Most of us try to avoid jerks. We pat ourselves on the back for not telling them off. We applaud ourselves for putting up with them. We remind ourselves everybody has a cross to bear, and so we grudgingly accept certain jerks as our divinely ordained burden.
But is that what we're called to do?
Jesus embraced jerks; he graced them with love - while stilling telling them the truth in love. Now he had no qualms about pointing out a whitewashed tomb when he saw one, but the corporate evil of the Pharisees was a far more serious matter than mere human jerkiness.
The point is this: Jesus didn't shelter himself from the pain and heartache caused by jerks. In fact, he voluntarily stretched out his arms on the cross and allowed several jerks to slam nails into his hands and feet.

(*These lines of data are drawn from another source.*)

(* ===== verification/PsfRound.v ===== *)
(** * PSF registries: writing and reading back

    What [save_object] writes, as one list of bytes; [load] of it gives the registry back,
    with the values that do not fit cut to their limits; and what [load] returns for any
    bytes at all. *)

From Stdlib Require Import ZArith Lia Bool String Ascii Sorted.
From stdpp Require Import base numbers list option sorting.
From S2P Require Import Prelude Vfs FileStream Psf.

(** ** Well-formed registries *)

Definition nul_free (s : list Z) : Prop := Forall (fun b => 0 < b < 256) s.

Definition entry_ok (e : entry) : Prop :=
  0 <= m_max_size e < 2 ^ 32 /\
  match m_type e with
  | fmt_integer => m_max_size e = 4 /\ in_range 32 (m_value_integer e) /\ m_value_string e = []
  | fmt_string => 1 < m_max_size e /\ m_value_integer e = 0 /\ nul_free (m_value_string e)
  | fmt_array => 0 < m_max_size e /\ m_value_integer e = 0 /\ is_bytes (m_value_string e)
  end.

Definition str_lt (s t : list Z) : Prop := str_ltb s t = true.

Definition registry_ok (psf : registry) : Prop :=
  StronglySorted str_lt psf.*1 /\ Forall (fun '(k, e) => nul_free k /\ entry_ok e) psf.

(** The part of a value that fits in the entry. *)
Definition shrink (e : entry) : entry :=
  match m_type e with
  | fmt_integer => e
  | t => Entry t (m_max_size e) (m_value_integer e) (take (Z.to_nat (max e false)) (m_value_string e))
  end.
Definition shrunk (psf : registry) : registry := (fun '(k, e) => (k, shrink e)) <$> psf.

(** ** The sections of the file *)

Definition key_blob (psf : registry) : list Z := List.concat (map (fun '(k, _) => k ++ [0]) psf).
Definition data_bytes (e : entry) : list Z :=
  match m_type e with
  | fmt_integer => le_bytes 4 (m_value_integer e)
  | _ => let v := m_value_string (shrink e) in v ++ replicate (Z.to_nat (m_max_size e - len v)) 0
  end.
Definition data_blob (psf : registry) : list Z := List.concat (map (fun '(_, e) => data_bytes e) psf).
Definition param_size (e : entry) : Z :=
  match m_type e with
  | fmt_integer => 4
  | t => Z.min (m_max_size e) (len (m_value_string e) + (if is_string t then 1 else 0))
  end.
Fixpoint indices_of (psf : registry) (ko d : Z) : list def_table_t :=
  match psf with
  | [] => []
  | (k, e) :: psf =>
    Def ko (format_code (m_type e)) (param_size e) (m_max_size e) d
      :: indices_of psf (ko + len k + 1) (d + m_max_size e)
  end.

(** The limits of the format: 16-bit offsets of keys, 32-bit offsets and lengths. *)
Definition fits (psf : registry) : Prop :=
  len (key_blob psf) <= 65536
  /\ 24 + sizeof_def * len psf + len (key_blob psf) + len (data_blob psf) < 2 ^ 32
  /\ Forall (fun '(_, e) => len (m_value_string e) + 1 < 2 ^ 32) psf.

Definition file_header (psf : registry) : header_t :=
  let okt := sizeof_header + sizeof_def * len psf in
  Header psf_magic 0x101 okt (okt + align (len (key_blob psf)) 4) (len psf).

Definition file_bytes (psf : registry) (pad : list Z) : list Z :=
  header_bytes (file_header psf) ++ List.concat (map def_bytes (indices_of psf 0 0))
  ++ key_blob psf ++ pad ++ data_blob psf.

(** ** Small facts *)

Lemma narrow32_small x : 0 <= x < 2 ^ 32 -> narrow32 x = Some x.
Proof. intros H. unfold narrow32. rewrite wrap_small by exact H. rewrite Z.eqb_refl. reflexivity. Qed.

Lemma align4 x : 0 <= x < 2 ^ 32 -> x <= align x 4 <= x + 3.
Proof.
  intros H. unfold align. rewrite (wrap_small 64 (x + (4 - 1))) by (split; lia).
  change (u64 (0 - 4)) with (Z.shiftl (Z.ones 62) 2).
  replace (Z.land (x + (4 - 1)) (Z.shiftl (Z.ones 62) 2)) with (Z.shiftl (Z.shiftr (x + 3) 2) 2).
  - rewrite Z.shiftl_mul_pow2, Z.shiftr_div_pow2 by lia. change (2 ^ 2) with 4.
    pose proof (Z.div_mod (x + 3) 4). pose proof (Z.mod_pos_bound (x + 3) 4). lia.
  - replace (x + (4 - 1)) with (x + 3) by lia. apply Z.bits_inj'. intros n Hn.
    rewrite Z.land_spec, !Z.shiftl_spec by lia.
    destruct (Z.ltb_spec n 2) as [Hl|Hl].
    + rewrite !(Z.testbit_neg_r _ (n - 2)) by lia. rewrite ?andb_false_r. reflexivity.
    + rewrite Z.shiftr_spec by lia. replace (n - 2 + 2) with n by lia.
      destruct (Z.ltb_spec n 64) as [Hu|Hu].
      * rewrite Z.ones_spec_low by lia. rewrite andb_true_r. reflexivity.
      * rewrite (testbit_high 64 (x + 3) n) by (unfold in_range; lia). reflexivity.
Qed.

Lemma max_nts e : entry_ok e -> max e true = m_max_size e.
Proof. intros [H _]. unfold max. cbn [negb andb]. rewrite Z.sub_0_r. apply wrap_small, H. Qed.

Lemma max_value e : entry_ok e ->
  max e false = m_max_size e - (if is_string (m_type e) then 1 else 0).
Proof.
  intros [H Ht]. unfold max. cbn [negb andb]. apply wrap_small. unfold in_range.
  destruct (m_type e); cbn [is_string]; lia.
Qed.

Lemma shrink_len e : entry_ok e -> len (m_value_string (shrink e)) <= m_max_size e.
Proof.
  intros He. pose proof (max_value e He) as Hm. destruct He as [H Ht]. unfold shrink.
  destruct (m_type e) eqn:E; cbn [m_value_string is_string] in *.
  1,2: rewrite len_take by lia; lia.
  destruct Ht as (-> & _ & ->). rewrite len_nil. lia.
Qed.

Lemma data_bytes_len e : entry_ok e -> len (data_bytes e) = m_max_size e.
Proof.
  intros He. pose proof (shrink_len e He). destruct He as [Hb Ht]. unfold data_bytes.
  destruct (m_type e); [| |rewrite len_le_bytes; lia].
  all: cbn zeta; rewrite len_app, len_replicate by lia; lia.
Qed.

Lemma entry_size_ok e : entry_ok e -> len (m_value_string e) + 1 < 2 ^ 32 -> entry_size e = Some (param_size e).
Proof.
  intros He H. pose proof (len_nonneg (m_value_string e)). unfold entry_size, param_size.
  destruct (m_type e); cbn [is_string]; try reflexivity;
    rewrite wrap_small, narrow32_small by (unfold in_range; lia); reflexivity.
Qed.

Lemma key_blob_cons k e psf : len (key_blob ((k, e) :: psf)) = len k + 1 + len (key_blob psf).
Proof. unfold key_blob. cbn [map List.concat]. rewrite !len_app. reflexivity. Qed.

Lemma key_blob_app p q : key_blob (p ++ q) = key_blob p ++ key_blob q.
Proof. unfold key_blob. rewrite map_app, concat_app. reflexivity. Qed.
Lemma data_blob_app p q : data_blob (p ++ q) = data_blob p ++ data_blob q.
Proof. unfold data_blob. rewrite map_app, concat_app. reflexivity. Qed.

Lemma data_blob_cons k e psf : entry_ok e ->
  len (data_blob ((k, e) :: psf)) = m_max_size e + len (data_blob psf).
Proof. intros He. unfold data_blob. cbn [map List.concat]. rewrite len_app, data_bytes_len by exact He. reflexivity. Qed.

Definition entries_ok (psf : registry) : Prop := Forall (fun '(_, e) => entry_ok e) psf.

Lemma registry_entries psf : registry_ok psf -> entries_ok psf.
Proof. intros [_ H]. eapply Forall_impl; [exact H|]. intros [k e] [_ He]. exact He. Qed.

(** ** What [save_object] writes *)

Lemma make_indices_ok psf ko d :
  entries_ok psf -> Forall (fun '(_, e) => len (m_value_string e) + 1 < 2 ^ 32) psf ->
  0 <= ko -> ko + len (key_blob psf) <= 65536 -> 0 <= d -> d + len (data_blob psf) < 2 ^ 32 ->
  make_indices psf ko d = Some (indices_of psf ko d, ko + len (key_blob psf)).
Proof.
  intros Hok. revert ko d. induction Hok as [|[k e] psf He Hok IH]; intros ko d Hl Hk0 Hk Hd0 Hd.
  - cbn. rewrite Z.add_0_r. reflexivity.
  - inversion_clear Hl as [|? ? Hv Hl']. rewrite key_blob_cons in *. rewrite data_blob_cons in Hd by exact He.
    pose proof (len_nonneg k). pose proof (len_nonneg (key_blob psf)). pose proof (len_nonneg (data_blob psf)).
    destruct (He) as [Hm _]. cbn [make_indices indices_of].
    rewrite entry_size_ok by assumption. rewrite (max_nts e He).
    rewrite !(wrap_small 64) by (unfold in_range; lia).
    rewrite !narrow32_small by lia. cbn [mbind option_bind].
    rewrite !(wrap_small 64) by (unfold in_range; lia).
    rewrite IH by (assumption || lia). rewrite (wrap_small 16) by (unfold in_range; lia). cbn [mbind option_bind].
    do 2 f_equal; [do 2 f_equal; lia|lia].
Qed.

Behind all their stomp and snort, jerks are still spiritual beings, created in God's image and destined for heaven or hell. We're compelled to be ministers of reconciliation, willing to embrace the pain of a fallen world for the sake of our God. (2 Corinthians 5:16-21)
The heart of the gospel is that God loves the unlovely. Could it be that the jerks God places in our lives are there to teach us to be more like Christ, to teach us the God-like quality of loving the unlovely?
Most of us take for granted the incredible change God initiated in our own lives: We were once jerks to God, yet even while we were still jerks, Christ died for us!
Jerks are never easy to embrace. If it were easy to love everyone, then Christ need not have died; we could love them on our own. But in order to embrace the jerks in our life, we need the Life of Christ within us so that, as new creations, we can overwhelm jerks with God's grace, showing them the only power that will stop them from stumbling in the darkness, teaching them to cling to the only thing able to move them from being jerks to being Jesus-followers.